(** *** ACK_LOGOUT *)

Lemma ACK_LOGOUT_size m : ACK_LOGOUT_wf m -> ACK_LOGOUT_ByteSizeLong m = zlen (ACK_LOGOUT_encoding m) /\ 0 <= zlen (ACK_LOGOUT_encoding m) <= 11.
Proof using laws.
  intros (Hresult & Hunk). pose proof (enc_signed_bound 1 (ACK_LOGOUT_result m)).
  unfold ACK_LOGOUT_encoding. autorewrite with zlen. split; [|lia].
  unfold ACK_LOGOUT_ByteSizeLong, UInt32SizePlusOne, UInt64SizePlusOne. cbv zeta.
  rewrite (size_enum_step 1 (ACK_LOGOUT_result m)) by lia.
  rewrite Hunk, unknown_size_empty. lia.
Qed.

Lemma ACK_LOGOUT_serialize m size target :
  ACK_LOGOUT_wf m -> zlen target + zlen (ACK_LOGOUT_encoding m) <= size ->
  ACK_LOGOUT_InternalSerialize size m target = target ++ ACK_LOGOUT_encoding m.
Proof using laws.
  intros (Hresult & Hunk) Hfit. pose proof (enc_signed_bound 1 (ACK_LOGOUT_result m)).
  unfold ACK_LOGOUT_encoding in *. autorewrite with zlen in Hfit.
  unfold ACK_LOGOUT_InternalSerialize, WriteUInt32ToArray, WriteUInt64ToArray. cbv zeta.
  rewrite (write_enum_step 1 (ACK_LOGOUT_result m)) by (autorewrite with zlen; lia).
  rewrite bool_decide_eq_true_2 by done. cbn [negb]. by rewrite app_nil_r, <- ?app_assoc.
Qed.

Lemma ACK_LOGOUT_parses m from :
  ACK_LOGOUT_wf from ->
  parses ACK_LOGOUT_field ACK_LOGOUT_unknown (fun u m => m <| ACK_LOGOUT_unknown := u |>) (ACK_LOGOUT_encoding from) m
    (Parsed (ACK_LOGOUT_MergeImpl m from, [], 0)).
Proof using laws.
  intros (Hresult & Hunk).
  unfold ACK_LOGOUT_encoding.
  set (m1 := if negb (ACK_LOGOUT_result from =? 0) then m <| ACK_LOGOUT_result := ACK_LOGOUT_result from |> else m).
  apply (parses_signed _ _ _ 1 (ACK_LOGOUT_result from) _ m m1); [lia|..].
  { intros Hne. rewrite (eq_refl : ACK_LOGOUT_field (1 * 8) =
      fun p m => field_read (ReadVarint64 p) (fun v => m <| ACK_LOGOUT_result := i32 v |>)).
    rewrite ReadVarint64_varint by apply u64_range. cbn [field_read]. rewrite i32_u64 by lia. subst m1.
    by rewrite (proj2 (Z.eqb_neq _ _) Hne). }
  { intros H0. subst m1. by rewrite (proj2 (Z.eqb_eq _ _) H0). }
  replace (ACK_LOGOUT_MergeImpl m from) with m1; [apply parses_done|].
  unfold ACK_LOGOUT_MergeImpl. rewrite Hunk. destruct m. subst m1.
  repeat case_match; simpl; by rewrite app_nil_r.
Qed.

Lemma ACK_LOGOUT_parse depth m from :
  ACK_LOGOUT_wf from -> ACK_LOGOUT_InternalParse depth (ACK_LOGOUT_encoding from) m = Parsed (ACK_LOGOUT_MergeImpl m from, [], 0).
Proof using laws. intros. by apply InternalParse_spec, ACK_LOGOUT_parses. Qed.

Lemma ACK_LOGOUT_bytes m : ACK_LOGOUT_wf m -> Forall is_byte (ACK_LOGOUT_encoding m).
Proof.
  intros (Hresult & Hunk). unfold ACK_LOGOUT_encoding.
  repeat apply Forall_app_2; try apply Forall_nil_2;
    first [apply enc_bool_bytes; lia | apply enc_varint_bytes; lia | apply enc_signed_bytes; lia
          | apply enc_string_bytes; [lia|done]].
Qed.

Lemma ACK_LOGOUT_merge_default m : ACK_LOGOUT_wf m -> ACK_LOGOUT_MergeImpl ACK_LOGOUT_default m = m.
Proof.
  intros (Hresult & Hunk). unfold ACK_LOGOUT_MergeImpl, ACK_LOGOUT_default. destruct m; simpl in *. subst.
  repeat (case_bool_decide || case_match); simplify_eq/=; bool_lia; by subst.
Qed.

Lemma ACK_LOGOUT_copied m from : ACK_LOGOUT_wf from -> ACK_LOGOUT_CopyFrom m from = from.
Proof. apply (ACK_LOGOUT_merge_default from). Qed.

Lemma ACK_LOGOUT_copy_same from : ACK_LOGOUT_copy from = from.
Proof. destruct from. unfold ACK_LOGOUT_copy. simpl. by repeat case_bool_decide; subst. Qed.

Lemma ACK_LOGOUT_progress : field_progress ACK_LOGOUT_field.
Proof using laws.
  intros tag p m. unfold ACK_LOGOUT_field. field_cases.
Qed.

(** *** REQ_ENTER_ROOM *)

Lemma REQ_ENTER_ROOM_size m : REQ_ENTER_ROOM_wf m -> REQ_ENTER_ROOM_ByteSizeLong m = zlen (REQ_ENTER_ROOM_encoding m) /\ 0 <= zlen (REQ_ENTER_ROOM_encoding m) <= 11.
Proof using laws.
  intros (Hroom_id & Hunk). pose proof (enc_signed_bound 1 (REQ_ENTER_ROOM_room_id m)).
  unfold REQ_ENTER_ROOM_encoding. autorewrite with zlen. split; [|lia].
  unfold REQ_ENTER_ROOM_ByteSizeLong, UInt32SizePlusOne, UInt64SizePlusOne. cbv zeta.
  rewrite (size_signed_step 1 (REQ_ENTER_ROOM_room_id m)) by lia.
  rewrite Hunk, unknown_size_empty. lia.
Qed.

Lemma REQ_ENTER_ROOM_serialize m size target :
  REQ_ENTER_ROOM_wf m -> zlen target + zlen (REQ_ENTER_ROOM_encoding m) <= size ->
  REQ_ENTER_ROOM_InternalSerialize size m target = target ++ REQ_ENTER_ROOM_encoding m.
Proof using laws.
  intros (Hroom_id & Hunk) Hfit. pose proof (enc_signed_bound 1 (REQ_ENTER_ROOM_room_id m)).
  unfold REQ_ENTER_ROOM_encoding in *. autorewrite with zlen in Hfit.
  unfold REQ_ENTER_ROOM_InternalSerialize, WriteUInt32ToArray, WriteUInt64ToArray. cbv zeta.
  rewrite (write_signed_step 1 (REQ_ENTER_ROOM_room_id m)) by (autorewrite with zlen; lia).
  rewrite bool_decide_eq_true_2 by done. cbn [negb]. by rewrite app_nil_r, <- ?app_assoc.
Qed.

- Exercise directions:
Only the lines from the start of the material through the line bearing "rewrite ReadVarint64_varint by" are needed, restated exactly, with both end lines included.

- Output for this task:
(** *** ACK_LOGOUT *)

Lemma ACK_LOGOUT_size m : ACK_LOGOUT_wf m -> ACK_LOGOUT_ByteSizeLong m = zlen (ACK_LOGOUT_encoding m) /\ 0 <= zlen (ACK_LOGOUT_encoding m) <= 11.
Proof using laws.
  intros (Hresult & Hunk). pose proof (enc_signed_bound 1 (ACK_LOGOUT_result m)).
  unfold ACK_LOGOUT_encoding. autorewrite with zlen. split; [|lia].
  unfold ACK_LOGOUT_ByteSizeLong, UInt32SizePlusOne, UInt64SizePlusOne. cbv zeta.
  rewrite (size_enum_step 1 (ACK_LOGOUT_result m)) by lia.
  rewrite Hunk, unknown_size_empty. lia.
Qed.

Lemma ACK_LOGOUT_serialize m size target :
  ACK_LOGOUT_wf m -> zlen target + zlen (ACK_LOGOUT_encoding m) <= size ->
  ACK_LOGOUT_InternalSerialize size m target = target ++ ACK_LOGOUT_encoding m.
Proof using laws.
  intros (Hresult & Hunk) Hfit. pose proof (enc_signed_bound 1 (ACK_LOGOUT_result m)).
  unfold ACK_LOGOUT_encoding in *. autorewrite with zlen in Hfit.
  unfold ACK_LOGOUT_InternalSerialize, WriteUInt32ToArray, WriteUInt64ToArray. cbv zeta.
  rewrite (write_enum_step 1 (ACK_LOGOUT_result m)) by (autorewrite with zlen; lia).
  rewrite bool_decide_eq_true_2 by done. cbn [negb]. by rewrite app_nil_r, <- ?app_assoc.
Qed.

Lemma ACK_LOGOUT_parses m from :
  ACK_LOGOUT_wf from ->
  parses ACK_LOGOUT_field ACK_LOGOUT_unknown (fun u m => m <| ACK_LOGOUT_unknown := u |>) (ACK_LOGOUT_encoding from) m
    (Parsed (ACK_LOGOUT_MergeImpl m from, [], 0)).
Proof using laws.
  intros (Hresult & Hunk).
  unfold ACK_LOGOUT_encoding.
  set (m1 := if negb (ACK_LOGOUT_result from =? 0) then m <| ACK_LOGOUT_result := ACK_LOGOUT_result from |> else m).
  apply (parses_signed _ _ _ 1 (ACK_LOGOUT_result from) _ m m1); [lia|..].
  { intros Hne. rewrite (eq_refl : ACK_LOGOUT_field (1 * 8) =
      fun p m => field_read (ReadVarint64 p) (fun v => m <| ACK_LOGOUT_result := i32 v |>)).
    rewrite ReadVarint64_varint by apply u64_range. cbn [field_read]. rewrite i32_u64 by lia. subst m1.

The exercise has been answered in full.